While kinase inhibition and treatments aimed at alleviating symptoms of CTE have shown some promise, prevention remains the most effective strategy to combat the disease [45, 47]. Ice hockey has mandated the use of mouthguards in some high schools, which are believed to reduce the likelihood of concussion by 57% [48, 49] Other contact sports such as American football, rugby, and soccer have implemented soft shell padding to reduce head impact and the incidence of concussions [47, 50]. The NFL in particular has faced significant criticism for its lack of proactive measures regarding player safety [51]. For years, the NFL attempted to downplay and deny the connection between its players and CTE, only finally acknowledging the connection in 2016 [51, 52]. The NFL has since been forced to make changes to the sport to improve player safety and reduce head trauma, though concerns about transparency and integrity of the NFL’s handling of CTE remain [47, 53]. In 2022, the NFL introduced the Guardian Cap, a soft padding placed over the exterior of helmets designed to decrease the amount of impact force absorbed by the helmet [47]. Players in high-risk positions for repeated head trauma were required to wear Guardian Caps during the 2024 preseason, and the NFL reported a 50% reduction in concussions during that period [47]. However, clinical research regarding the Guardian Cap tells a different story, as impact testing has revealed that the device does not significantly reduce the force of head impact [47, 54]. Although the data do not directly dispute concussion incidence, it is clear that the NFL publicizes that the Guardian Cap has significantly greater efficacy than what is supported by clinical research, again calling into question the league’s supposed devotion to player safety [47]. 

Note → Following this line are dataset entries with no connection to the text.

(** * IniFile: a shallow embedding of [src/IniFile.h]

    The development follows the header top to bottom: the [size_t] and
    [std::string] primitives the code relies on, the [element] key type,
    the hashed containers holding the data, the loader, the serializer and
    the accessors.  Everything the C++ standard leaves to the
    implementation (iteration order of the unordered containers, the
    order [std::sort] gives to equal keys) is a field of an interface
    with the laws the standard guarantees; one implementation of each
    interface is given, and shown to obey the laws, further down. *)

From Stdlib Require Import NArith ZArith Lia Bool List Ascii String DecimalString.

From Stdlib Require Import Permutation Sorted.
From Stdlib Require DecimalPos.

Import ListNotations.

Local Open Scope string_scope.

Local Open Scope list_scope.

Local Open Scope N_scope.

Set Implicit Arguments.

(** * The code *)

(** ** [size_t] *)

Module SizeT.

(** [size_t] is a 64-bit unsigned integer. *)
Definition modulus : N := 2 ^ 64.

Definition wrap (n : N) : N := n mod modulus.

(** [std::string::npos], i.e. [size_t(-1)]. *)
Definition npos : N := modulus - 1.

(** Unsigned subtraction [a - b]. *)
Definition sub (a b : N) : N := wrap (a + modulus - wrap b).

(** [++n]. *)
Definition succ (n : N) : N := wrap (n + 1).

End SizeT.

(** ** Exceptions and results *)

(** The two exceptions the code can raise: [std::out_of_range] from
    [std::string::substr] and the [std::runtime_error]s of [load]. *)
Inductive exn : Type :=
| out_of_range
| runtime_error (what : string).

Inductive result (A : Type) : Type :=
| Ok (a : A)
| Throw (e : exn).

Arguments Ok {A} a.

Arguments Throw {A} e.

Definition bind {A B} (r : result A) (k : A -> result B) : result B :=
  match r with
  | Ok a => k a
  | Throw e => Throw e
  end.

Notation "x <- r ;; k" := (bind r (fun x => k))
  (at level 61, r at next level, right associativity).

(** ** [std::string] *)

Module Str.

Definition size (s : string) : N := N.of_nat (String.length s).

Definition empty (s : string) : bool :=
  match s with EmptyString => true | _ => false end.

(** Index of the first occurrence of [c] in [s], counted from [i]. *)
Fixpoint index_from (i : N) (c : ascii) (s : string) : option N :=
  match s with
  | EmptyString => None
  | String a s' => if Ascii.eqb a c then Some i else index_from (i + 1) c s'
  end.

(** Index of the last occurrence of [c] in [s], counted from [i]. *)
Fixpoint last_index_from (i : N) (c : ascii) (s : string) : option N :=
  match s with
  | EmptyString => None
  | String a s' =>
      match last_index_from (i + 1) c s' with
      | Some j => Some j
      | None => if Ascii.eqb a c then Some i else None
      end
  end.

(** [s.find_first_of(c)]: the position, or [npos]. *)
Definition find_first_of (s : string) (c : ascii) : N :=
  match index_from 0 c s with
  | Some i => i
  | None => SizeT.npos
  end.

(** [s.find_last_of(c)]: the position, or [npos]. *)
Definition find_last_of (s : string) (c : ascii) : N :=
  match last_index_from 0 c s with
  | Some i => i
  | None => SizeT.npos
  end.

Fixpoint drop (n : nat) (s : string) : string :=
  match n, s with
  | O, _ => s
  | S n', String _ s' => drop n' s'
  | S _, EmptyString => EmptyString
  end.

Fixpoint take (n : nat) (s : string) : string :=
  match n, s with
  | S n', String a s' => String a (take n' s')
  | _, _ => EmptyString
  end.

(** [s.substr(pos, count)]: throws [std::out_of_range] when
    [pos > size()], otherwise the [min(count, size() - pos)] characters
    from [pos] on. *)
Definition substr (s : string) (pos count : N) : result string :=
  if size s <? pos then Throw out_of_range
  else Ok (take (N.to_nat (N.min count (size s - pos))) (drop (N.to_nat pos) s)).

(** Number of characters the first loop of [readWord] steps over. *)
Fixpoint leading_spaces (s : string) : N :=
  match s with
  | String a s' => if Ascii.eqb a " " then 1 + leading_spaces s' else 0
  | EmptyString => 0
  end.

Fixpoint rev_append (s acc : string) : string :=
  match s with
  | EmptyString => acc
  | String a s' => rev_append s' (String a acc)
  end.

(** The string read from [rbegin()] to [rend()]. *)
Definition rev (s : string) : string := rev_append s EmptyString.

Apart from attempts at physical protection, the NFL has also implemented concussion protocols to promote player safety [53]. For example, the NFL recently installed guidelines to prioritize accurate diagnosis of concussions and prevent injured players from returning to athletic activities until they are medically cleared [53]. Additionally, ‘spotters’ are employed to monitor games and utilize replay review to identify players displaying concussion-like symptoms, which could indicate a head injury [53]. Rule changes have also been introduced to discourage head-to-head contact, such as the ‘targeting’ rule, which penalizes defensive players for initiating contact with their helmet when making a tackle [55]. As a result of these rule changes, equipment variations, and other preventative measures, the NFL reported a 17% reduction in concussions in the 2024 season [56]. However, this statistic notably does not exist outside NFL publications and was not subject to common scientific publishing standards, raising questions about the validity and integrity of the data [47]. 

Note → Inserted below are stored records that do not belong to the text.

(** The TOC callback changes nothing but the active class and the
    aria-current attribute of the TOC links: every other element is left as
    it was, every other class and attribute of every element too, and so
    are the observers and storage. *)
Theorem toc_callback_touches_links_only tocLinks entries w :
  Forall (is_element w) tocLinks →
  Forall (λ e, is_element w (target e)) entries →
  ∃ w', toc_callback tocLinks entries w = (Normal tt, w') ∧
        (∀ n, n ∉ tocLinks → dom w' !! n = dom w !! n) ∧
        (∀ n tok, tok ≠ "active" → has_class w' n tok = has_class w n tok) ∧
        (∀ n name, name ≠ "aria-current" → attr w' n name = attr w n name) ∧
        observers w' = observers w ∧ storageArea w' = storageArea w.
Proof.
  intros Hlinks Htargets. rewrite Forall_forall in Htargets.
  destruct (forEach_establish
    (λ u, stable w u ∧ (∀ n, n ∉ tocLinks → dom u !! n = dom w !! n) ∧
          (∀ n tok, tok ≠ "active" → has_class u n tok = has_class w n tok))
    (λ _ _, True) (toc_entry tocLinks) entries w) as (w' & Hrun & (Hst & Hout & Hcls) & _).
  - intros entry u Hentry (Hstu & Houtu & Hclsu). unfold toc_entry.
    destruct (isIntersecting entry).
    + destruct (toc_links_pass_frame tocLinks entry w u) as (u' & Hrun & ? & ? & ?);
        [done | by apply Htargets | done | done | done |].
      exists u'. by split_and!.
    + exists u. by split_and!.
  - split_and!; [apply stable_refl | done | done].
  - exists w'. destruct Hst as (Hobs & _ & Harea & _ & Hattr). by split_and!.
Qed.

Lemma toc_callback_touches_links_only_witness :
  ∃ w', toc_callback [1; 2; 3] [mkEntry 5 true; mkEntry 8 true] sample_world = (Normal tt, w') ∧
        (∀ n, n ∉ [1; 2; 3] → dom w' !! n = dom sample_world !! n) ∧
        (∀ n tok, tok ≠ "active" → has_class w' n tok = has_class sample_world n tok) ∧
        (∀ n name, name ≠ "aria-current" → attr w' n name = attr sample_world n name) ∧
        observers w' = observers sample_world ∧ storageArea w' = storageArea sample_world.
Proof.
  apply (toc_callback_touches_links_only [1; 2; 3] _ sample_world).
  - solve_elements.
  - each_item; unfold is_element; cbn; lia.
Defined.

(** ** The observers' initialisation on any page *)

Lemma initTOC_noop w :
  find_by_id (dom w) "toc" = None ∨ select (dom w) sel_headings = [] →
  initTOC w = (Normal tt, w).
Proof.
  intros H. unfold initTOC. rewrite bind_run, getElementById_run.
  destruct (find_by_id (dom w) "toc") as [toc|] eqn:Htoc; [|done].
  destruct H as [H|H]; [done|].
  rewrite bind_run, document_querySelectorAll_run, H.
  by rewrite bind_run, element_querySelectorAll_run by (by eapply find_by_id_element).
Qed.

(** initTOC returns normally on every page and never changes an element,
    the media or storage; it adds one observer when the page has both a TOC
    container and a heading, and none otherwise. *)
Theorem initTOC_on_any_page w :
  ∃ w', initTOC w = (Normal tt, w') ∧
        dom w' = dom w ∧ matchingMedia w' = matchingMedia w ∧
        storageArea w' = storageArea w ∧
        length (observers w') =
          length (observers w) +
          match find_by_id (dom w) "toc", select (dom w) sel_headings with
          | Some _, _ :: _ => 1
          | _, _ => 0
          end.
Proof.
  destruct (find_by_id (dom w) "toc") as [toc|] eqn:Htoc.
  - destruct (select (dom w) sel_headings) as [|h hs] eqn:Hh.
    + exists w. rewrite initTOC_noop by (by right). split_and!; try done; lia.
    + eexists. rewrite (initTOC_run w toc) by (done || by rewrite Hh).
      split_and!; try done. cbn. by rewrite length_app.
  - exists w. rewrite initTOC_noop by (by left). split_and!; try done; cbn; lia.
Qed.

(** initRevealAnimations returns normally on every page; without a
    revealable element it changes nothing at all, and in every case it
    leaves all attributes as they were and removes no class. *)
Theorem initRevealAnimations_on_any_page w :
  ∃ w', initRevealAnimations w = (Normal tt, w') ∧
        (select (dom w) sel_reveal = [] → w' = w) ∧
        (∀ n name, attr w' n name = attr w n name) ∧
        (∀ n c, has_class w n c = true → has_class w' n c = true) ∧
        storageArea w' = storageArea w.
Proof.
  destruct (select (dom w) sel_reveal) as [|el els] eqn:Hsel.
  - exists w. split; [|done]. unfold initRevealAnimations.
    by rewrite bind_run, document_querySelectorAll_run, Hsel.
  - destruct (decide ("(prefers-reduced-motion: reduce)" ∈ matchingMedia w)) as [Hred|Hred].
    + unfold initRevealAnimations.
      rewrite bind_run, document_querySelectorAll_run, Hsel.
      change (bool_decide (length (el :: els) = 0)) with false. cbv iota.
      rewrite bind_run, matchMedia_matches_run, bool_decide_eq_true_2 by done.
      rewrite <- Hsel.
      pose proof (handles_where_elements (λ _ e, matches_selector sel_reveal e) w) as Hvalid.
      fold (select (dom w) sel_reveal) in Hvalid. revert Hvalid.
      generalize (select (dom w) sel_reveal). intros ts Hvalid.
      assert (Hloop : ∀ v, Forall (is_element v) ts →
        forEach (λ el, classList_add el "visible") ts v = (Normal tt, mark_visible ts v)).
      { clear. induction ts as [|t ts IH]; intros v Hv; [done|].
        apply Forall_cons in Hv as [Ht Hv].
        rewrite forEach_cons, classList_add_alter by done. rewrite mark_visible_cons.
        apply IH. eapply Forall_impl; [done|]. intros m Hm. by apply is_element_set_classes. }
      eexists. split; [by apply Hloop|]. split_and!.
      * discriminate || (intros ->; done).
      * intros n name. apply mark_visible_attr.
      * intros n c Hc. apply mark_visible_classes; [done | by left].
      * apply mark_visible_rest.
    + eexists. rewrite initRevealAnimations_run by (done || by rewrite Hsel).
      split_and!; done.
Qed.

(** ** The observers from initialisation on *)

Lemma toc_highlighter_on_page_witness :
  ∃ w', (initTOC ;; forEach (deliver (length (observers sample_world)))
                      [[mkEntry 4 true; mkEntry 5 true]; [mkEntry 6 false]]) sample_world
        = (Normal tt, w') ∧
        ∀ link, link ∈ select_within (dom sample_world) 0 sel_anchors →
                in_step (fragment_of sample_world 5) w' link.
Proof.
  apply (toc_highlighter_on_page sample_world 0 _ 5).
  - reflexivity.
  - by vm_compute.
  - each_item; unfold is_element; cbn; lia.
  - reflexivity.
Defined.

Final Whistle: Prevention is the Best Play 

CTE is a complex and devastating disease with widespread implications for those at risk, which includes anyone who has experienced a significant head injury or patterns of mild brain trauma [3, 11, 12] Individuals with CTE often develop severe cognitive impairment, motor issues, and headaches, as well as personality changes such as increased aggressiveness, depression, and even suicidal ideation [7, 21, 22]. Unfortunately, CTE often goes undetected due to its overlapping symptoms with other conditions and the lack of effective diagnostic criteria for living individuals [7]. Limitations in diagnosis and the lack of treatment strategies render CTE irreversible once established in the brain, so advocating for CTE prevention in the sports world and beyond remains paramount [2, 7]. Increased CTE awareness pushed the NFL to enact significant changes to rules and equipment, although the effectiveness of the alterations remains inconclusive as questions continue to surround the integrity of the NFL and its data claims [51, 54]. Changes to safety regulations in notoriously concussion-heavy sports are necessary and have considerable merit, but concussions in everyday life through car crashes, military service, and ordinary accidents will persist in the future [3, 57]. Therefore, efforts to address CTE in the future must include a multifaceted approach, including advocating for preventive measures, continued research into diagnostic systems, and further studies regarding CTE treatment plans [2, 22, 47].